As with the disciples who walked the earth with Jesus, belonging to Him means belonging to each other — and this raises unavoidable questions, from who gets to be in charge, to what to do when somebody starts stealing. Even with Christ at the centre, it’s not easy to be a community.  

But though we might find individual existence easier and more accessible than it was in poorer, simpler times, it’s not what our hearts desire. We’re made for community. Our hearts, made for Christ, are also made for one another. And yet we struggle mightily with each other (and, above all, with ourselves). We might wonder if it can ever work.

A liturgical response is given on the feast day shared by the two best-known apostles. Other apostles have their own days, including Matthias who was named apostle by the Eleven after Jesus’ death, and Mary Magdalene “Equal to the Apostles.” Aren’t there enough days to allow Peter and Paul each his own? They appear in other ways on the calendar, but when being honoured for their martyrdoms, they have to share. 

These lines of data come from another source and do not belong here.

Lemma payload_fits io s hi port sid :
  AnswerOk io s -> in_u 16 port -> in_u 32 sid -> (forall h, hi = Some h -> in_u 64 (hi_id h) /\ hi_relays h = ho_relays io) ->
  noise_payload_ok (server_payload io (sw_config s)
    ((fun pk => mkRelayThroughInfo 1 pk (ho_token io)) <$> ac_relay_through (sw_config s)) hi port sid).
Proof.
  intros [] Hp Hs Hh. constructor; cbn [server_payload np_version np_error np_firewall np_holepunch np_addresses4 np_addresses6
    np_udx np_secret_stream np_relay_through np_relay_addresses]; try done.
  - intros h Eh. destruct (Hh h Eh) as [Hid E]. split; [exact Hid|]. rewrite E. exact ao_relays0.
  - by apply ao_addresses0.
  - intros u [= <-]. split; [done|]. split; [|by apply (bool_decide_unpack _)]. cbn. unfold in_u in *. lia.
  - by intros u [= <-].
  - intros r Er. destruct (ac_relay_through (sw_config s)) as [pk|] eqn:E; [|done]. injection Er as <-.
    split; [done|]. split; [by apply ao_relay_through0|done].
  - intros l El. destruct (ac_relay_address (sw_config s)) as [a|] eqn:E; [|done]. injection El as <-.
    unfold peers_ok. assert (peer_ok a) by (by apply ao_relay_address0).
    assert (array_valid peer_ok [mkPeer "0.0.0.0" 0]) as [Hl _] by (by apply (bool_decide_unpack _)).
    split; [exact Hl|by constructor].
Qed.

(** What the steps before the reply leave alone. *)
Definition reply_view (s : SwarmActor) := (sw_config s, sw_connections s, sw_replies s, sw_local_port s).

Lemma as_u64_in z : in_u 64 (as_u64 z).
Proof. unfold in_u, as_u64, as_u. apply Z.mod_pos_bound. lia. Qed.

Lemma setup_facts io fw sid udx s setup s' :
  try_setup_passive_holepunch io fw sid udx s = (setup, s') -> in_u 64 (sw_next_holepunch_id s) -> opt_ok (in_u 16) (pn_port io) ->
  reply_view s' = reply_view s /\ in_u 64 (sw_next_holepunch_id s') /\
  (forall su, setup = Some su -> in_u 16 (su_puncher_port su) /\ in_u 64 (su_id su)).
Proof.
  intros E Hi Hp. unfold try_setup_passive_holepunch, take_holepunch_id in E.
  repeat case_match; simplify_eq; (split_and!; [done|done || apply as_u64_in|]); try done;
    intros su [= <-]; cbn; split; try done; by apply Hp.
Qed.
Lemma offer_facts io setup path s hi s' :
  offer_holepunch io setup path s = (hi, s') -> in_u 64 (sw_next_holepunch_id s) ->
  (forall su, setup = Some su -> in_u 64 (su_id su)) ->
  reply_view s' = reply_view s /\ (forall h, hi = Some h -> in_u 64 (hi_id h) /\ hi_relays h = ho_relays io).
Proof.
  intros E Hi Hs. unfold offer_holepunch, take_holepunch_id in E.
  destruct setup as [su|], path as [|[]| |]; simplify_eq; (split; [done|]); intros h [= <-]; cbn; split; try done; by apply Hs.
Qed.

Lemma commit_keeps ifs sec su nr s :
  keeps_session (commit_passive_holepunch ifs sec su (nr_remote_public_key nr) nr s) (nr_remote_public_key nr) nr.
Proof.
  left. unfold commit_passive_holepunch. eexists (su_id su), _. cbn. rewrite lookup_insert_eq.
  split_and!; [done| |done|done]. destruct (sw_pending_handshakes s !! _) as [old|]; [|cbn; by rewrite lookup_insert_eq].
  cbn [sw_connects set_sw_pending]. destruct (sw_connects s !! old); cbn; by rewrite lookup_insert_eq.
Qed.
Lemma accept_keeps path token sid addr udx nr s :
  sw_connections s !! nr_remote_public_key nr = None -> ConnectionSet_len (sw_connections s) < ac_max_peers (sw_config s) ->
  keeps_session (accept_client path token sid addr (Some udx) nr s) (nr_remote_public_key nr) nr.
Proof.
  intros Hno Hroom. unfold accept_client. cbn zeta. unfold ConnectionSet_has. rewrite bool_decide_eq_false_2 by (rewrite Hno; by intros []).
  rewrite (proj2 (Z.leb_gt _ _)) by done. right.
  destruct (ac_relay_through _), token; eexists; cbn; rewrite lookup_insert_eq;
    (split_and!; [apply elem_of_app; right; by left|done|done]).
Qed.
Lemma commit_rest ifs sec su pk nr s :
  sw_replies (commit_passive_holepunch ifs sec su pk nr s) = sw_replies s /\
  (forall r, SwReply r ∈ sw_effects s -> SwReply r ∈ sw_effects (commit_passive_holepunch ifs sec su pk nr s)).
Proof.
  unfold commit_passive_holepunch. repeat case_match; (split; [done|]); intros r Hr; cbn; rewrite ?elem_of_app; auto.
Qed.
Lemma accept_rest path token sid addr udx nr s :
  sw_replies (accept_client path token sid addr udx nr s) = sw_replies s /\
  (forall r, SwReply r ∈ sw_effects s -> SwReply r ∈ sw_effects (accept_client path token sid addr udx nr s)).
Proof. unfold accept_client. repeat case_match; (split; [done|]); intros r Hr; cbn; rewrite ?elem_of_app; auto. Qed.
Lemma remove_node_wp P G due C id n :
  inv P G due C n -> id_ok id ->
  wp (table_do (RoutingTable_remove id)) n (fun _ n' => inv P G due C n' /\ calm n n' /\
    t_id (dn_table n') = t_id (dn_table n) /\ dn_tick n' = dn_tick n /\
    table_map (dn_table n') = delete id (table_map (dn_table n))).
Proof.
  intros Hi Hid. apply wp_table. eapply wp_mono; [|apply (remove_wp blake2b (dn_tick n)); [apply (dh_table _ (proj1 Hi))|done]].
  cbv beta. intros _ t (Ht & Ho & Hm). split_and!; try done. by apply inv_table.
Qed.
Lemma add_node_wp P G due C nd n :
  inv P G due C n -> known blake2b (t_id (dn_table n)) (dn_tick n) nd ->
  wp (table_do (RoutingTable_add nd)) n (fun r n' => inv P G due C n' /\ calm n n' /\
    t_id (dn_table n') = t_id (dn_table n) /\ dn_tick n' = dn_tick n /\
    table_map (dn_table n') = if r then <[n_id nd := nd]> (table_map (dn_table n)) else table_map (dn_table n)).
Proof.
  intros Hi Hk. apply wp_table.
  eapply wp_mono; [|apply (add_wp blake2b blake_len (dn_tick n)); [apply (dh_table _ (proj1 Hi))|done]].
  cbv beta. intros r t (Ht & Ho & Hm). split_and!; try done. by apply inv_table.
Qed.
Lemma calm_trans n1 n2 n3 : calm n1 n2 -> calm n2 n3 -> calm n1 n3.
Proof. intros (H1 & H2 & H3) (H4 & H5 & H6). split_and!; congruence. Qed.
(** * swc_event_lookup: a shallow embedding of [swc_event_lookup.py]

    The program reads an event record, derives query parameters from it,
    queries a REST service and prints the sessions and alerts it gets back.
    The embedding follows the source function by function:

    - Python values, insertion-ordered dictionaries and exceptions;
    - the [time] functions the program calls ([strptime], [mktime],
      [localtime], [strftime]) over the proleptic Gregorian calendar, with
      the local time zone of the process as a parameter;
    - [timestamp_range] and [create_params];
    - [load_swc_key], [query_service], the presenters and [main] in a monad
      that threads the two output streams and ends in a return, a
      [sys.exit] or an uncaught exception; the files, the service, the JSON
      decoder and the built-ins the presenters call make up the [world] the
      program runs in.

    The properties come after the definitions: the calendar and the
    read-back of printed times, the loop of [create_params], the failure
    paths, the sort of the driver and the two time windows. *)

From Stdlib Require Import ZArith String Ascii List Bool Lia.
From Stdlib Require Import DecimalString DecimalZ DecimalPos.
From Stdlib Require Import Permutation Sorted.
Import ListNotations.

Local Open Scope string_scope.
Local Open Scope Z_scope.

Set Warnings "-register-all".

(** ** Python values *)

(** The values [json.load] and [response.json()] produce.  Numbers with a
    fraction or an exponent (Python floats) are not part of the model. *)
Inductive pyval : Type :=
| PNone
| PBool (b : bool)
| PInt (z : Z)
| PStr (s : string)
| PList (l : list pyval)
| PDict (d : list (string * pyval)).

(** The exceptions the program can meet.  [JSONDecodeError] is a subclass of
    [ValueError]; [IOError] is Python 3's name for [OSError]. *)
Inductive exn : Type :=
| KeyError
| ValueError
| TypeError
| IOError
| AttributeError
| OverflowError
| JSONDecodeError
| ConnectionError.

Definition is_KeyError (e : exn) : bool :=
  match e with KeyError => true | _ => false end.

Definition is_IOError (e : exn) : bool :=
  match e with IOError => true | _ => false end.

Definition is_ConnectionError (e : exn) : bool :=
  match e with ConnectionError => true | _ => false end.

Inductive result (A : Type) : Type :=
| Ok (a : A)
| Raise (e : exn).
Arguments Ok {A} a.
Arguments Raise {A} e.

Definition rbind {A B} (r : result A) (k : A -> result B) : result B :=
  match r with
  | Ok a => k a
  | Raise e => Raise e
  end.

Notation "x <- r ;; k" := (rbind r (fun x => k))
  (at level 61, r at next level, right associativity).

(** ** Dictionaries

    A Python [dict] keeps its keys in insertion order and holds each key
    once; assigning to a key that is there replaces the value in place. *)

Definition dict (V : Type) : Type := list (string * V).

Fixpoint dict_get {V} (d : dict V) (k : string) : option V :=
  match d with
  | [] => None
  | (k', v) :: d' => if String.eqb k' k then Some v else dict_get d' k
  end.
(** [await new Promise(resolve => setTimeout(resolve, ms))] *)
Definition sleep (ms : Z) : M unit := emit (EvTimer ms).

(** [res.end]: the response is handed to the client as it is. *)
Definition endWith (req : Express.Request) (status : Z) (b : Express.Body)
  : M Express.Response :=
  let b' := Express.sent req b in
  _ ← emit (EvSend status b'); mret (Express.mkResponse status b').

(** [res.status(status).send(text)]: an entity tag is set, the request is
    checked for freshness, and the response is handed to the client. *)
Definition sendText (env : ProcessEnv) (req : Express.Request) (status : Z)
    (text : string) (b : Express.Body) : M Express.Response :=
  let status' := Express.sendStatus (etagPrecedence env) req status text in
  let b' := Express.sendBody req status' b in
  _ ← emit (EvSend status' b'); mret (Express.mkResponse status' b').

(** [res.status(status).json(o)] *)
Definition sendJson (env : ProcessEnv) (req : Express.Request) (status : Z)
    (o : Json.JObject) : M Express.Response :=
  sendText env req status (Json.stringify o) (Express.BJson o).

(** [res.end(await promClient.register.metrics())]: the exposition of the
    registry as it is when the handler runs. *)
Definition sendMetrics (req : Express.Request) : M Express.Response := fun w =>
  endWith req 200
          (Express.BMetrics (requestCounter w) (responseTimeHistogram w)) w.

(** A request that no route ends: the router answers OPTIONS for a path
    that has routes with the methods they allow, through [res.send], and
    everything else falls through to the final handler, which ends the
    response with 404. *)
Definition unhandled (env : ProcessEnv) (routes : list string)
    (req : Express.Request) : M Express.Response :=
  if String.eqb (Express.method req) "OPTIONS"
     && existsb (fun r => Express.matchPath r (Express.path req)) routes
  then sendText env req 200 "GET,HEAD" (Express.BText "GET,HEAD")
  else endWith req 404 Express.BNotFound.

(** Requests handled one after the other, each run to completion. *)
Fixpoint serve (handle : Timing -> Express.Request -> M Express.Response)
    (rs : list (Timing * Express.Request)) : M (list Express.Response) :=
  match rs with
  | [] => mret []
  | (t, req) :: rs' =>
      resp ← handle t req; resps ← serve handle rs'; mret (resp :: resps)
  end.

Tradition suggests both died on June 29, but their death dates are not certain. Still, the feast of Sts. Peter and Paul is an ancient one in the Church’s calendar. Clement, around the year 80, mentions the martyrdoms; Rome was celebrating their joint feast by the fourth century, and the universal Church by the sixth. Images for the feast show the two side-by-side, hand-in-hand or cheek-to-cheek. 

It’s not that they had similar personalities or were temperamentally fond of each other; the New Testament shows they even clashed at times. It’s that in belonging to Christ, they belonged to one another; the closer they came to the one Lord, the closer they came together. When we see them cheek-to-cheek, we see them as they are. In the process, they don’t lose their unique personalities, but receive them. 

Peter and Paul were at far ends of the social spectrum: one died brutally as a slave, the other as a privileged Roman citizen. In their mutual embrace we see that the two leaders, and their two martyrdoms, were not in competition (“which of us is the greatest?”) but together embraced one faith in one God.  

The violent deaths of these two leaders, inflicted close in time if not on precisely the same day, surely caused a crisis in the young Church. If its leadership was destroyed, wouldn’t the community be destroyed? Yet June 29, though tragic and painful, is not the end of it all. The Church came to treasure the date as something life-giving. In their different ways, each of the two was taken beyond his own weaknesses, beyond his personal capacity for betraying the one Lord, to love completely that one Lord and therefore the one Church. 

It’s within the Church’s life that we best see and hear what they direct us to. They show us our terrible capacity to betray everything that matters, and our awesome capacity to claim the one thing that matters. They show how the inner self can be renewed, so that people can become many valuable parts of one sacred body, not eternally warring against each other but eternally moving together. They help us trust the map that marks out Christian life.

Their witness was illuminated for me by praying, together with others, in the presence of their physical bones. These have been kept in honour by the Roman Church since the earliest days, when preserving them meant risking one’s life. Near Peter’s bones, in the humid heat of excavations under the basilica, silent prayer emerged into a hymn sung by all present, including the guide. At Paul’s sarcophagus outside the ancient city walls, the place where his decapitated body was secretly brought and has remained, our prayer created silence even among the milling tourists, bringing a stillness remarkable in a place of perpetual activity. Reading Paul’s words together there was like hearing the silence speak. 

“Be transformed by the renewal of your mind… think so as to have sound judgment, as God has allotted to each a measure of faith. For as in one body we have many parts, and all the parts do not have the same function, so we, though many, are one body in Christ and individually parts of one another. … give preference to one another in honour, rejoice in hope, endure in affliction, persevere in prayer… exercise hospitality” Romans 12.

“Lord, you know everything.  You know that I love you!” John 21.